» Exercise details
Your response must be made up of each line in the data below that contains the string "From".

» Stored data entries
(* ===== verification/Frames.v ===== *)
(** * What each operation can write

    [touches Q m]: whatever [m] does, and however it ends, it changes the
    database at keys of [Q] only.  The predicate is composed along the structure
    of the code; the tactic [touch] does it, and leaves the keys of the [Put]s
    and [Delete]s. *)

From S2P Require Import Prelude External GoStd PendingCache Instances Keys Storage Genesis.
From S2P Require Import Stakers Pows Rewards Actions Users Details SysParams SamaState Tx.

(** The database inside a state, and lenses that carry it. *)
Class HasDB `{Database} (S : Type) := get_db : S -> DB.
Class LensDB (S T : Type) `{Database, Lens S T, !HasDB S, !HasDB T} : Prop := {
  get_db_view s : get_db (view s) = get_db s;
  get_db_over t s : get_db (over t s) = get_db t
}.

Section touches.
Context `{Database}.

#[export] Instance db_has_db : HasDB DB := fun db => db.
#[export] Instance pair_has_db {C} : HasDB (C * DB) := snd.

Definition touches {S} `{!HasDB S} {A} (Q : bytes -> Prop) (m : M S A) : Prop := forall s k,
  ~ Q k -> db_lookup (get_db (m s).1) k = db_lookup (get_db s) k.

Context {S : Type} `{!HasDB S}.
Implicit Types (Q : bytes -> Prop).

Lemma touches_ret {A} Q (a : A) : touches Q (ret a).
Proof. done. Qed.
Lemma touches_fail {A} Q e : touches Q (fail (A := A) e).
Proof. done. Qed.
Lemma touches_panics {A} Q p : touches Q (panics (A := A) p).
Proof. done. Qed.
Lemma touches_gets {A} Q (f : S -> A) : touches Q (gets f).
Proof. done. Qed.
Lemma touches_lift {A} Q (r : result A) : touches Q (lift r).
Proof. done. Qed.
Lemma touches_lift_outcome {A} Q (r : outcome A) : touches Q (lift_outcome r).
Proof. done. Qed.
Lemma touches_check Q b e : touches Q (check b e).
Proof. by destruct b. Qed.
Lemma touches_modify Q (f : S -> S) : (forall s, get_db (f s) = get_db s) -> touches Q (modify f).
Proof. intros Hf s k Hk. simpl. by rewrite Hf. Qed.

» Expected answer
From S2P Require Import Prelude External GoStd PendingCache Instances Keys Storage Genesis.
From S2P Require Import Stakers Pows Rewards Actions Users Details SysParams SamaState Tx.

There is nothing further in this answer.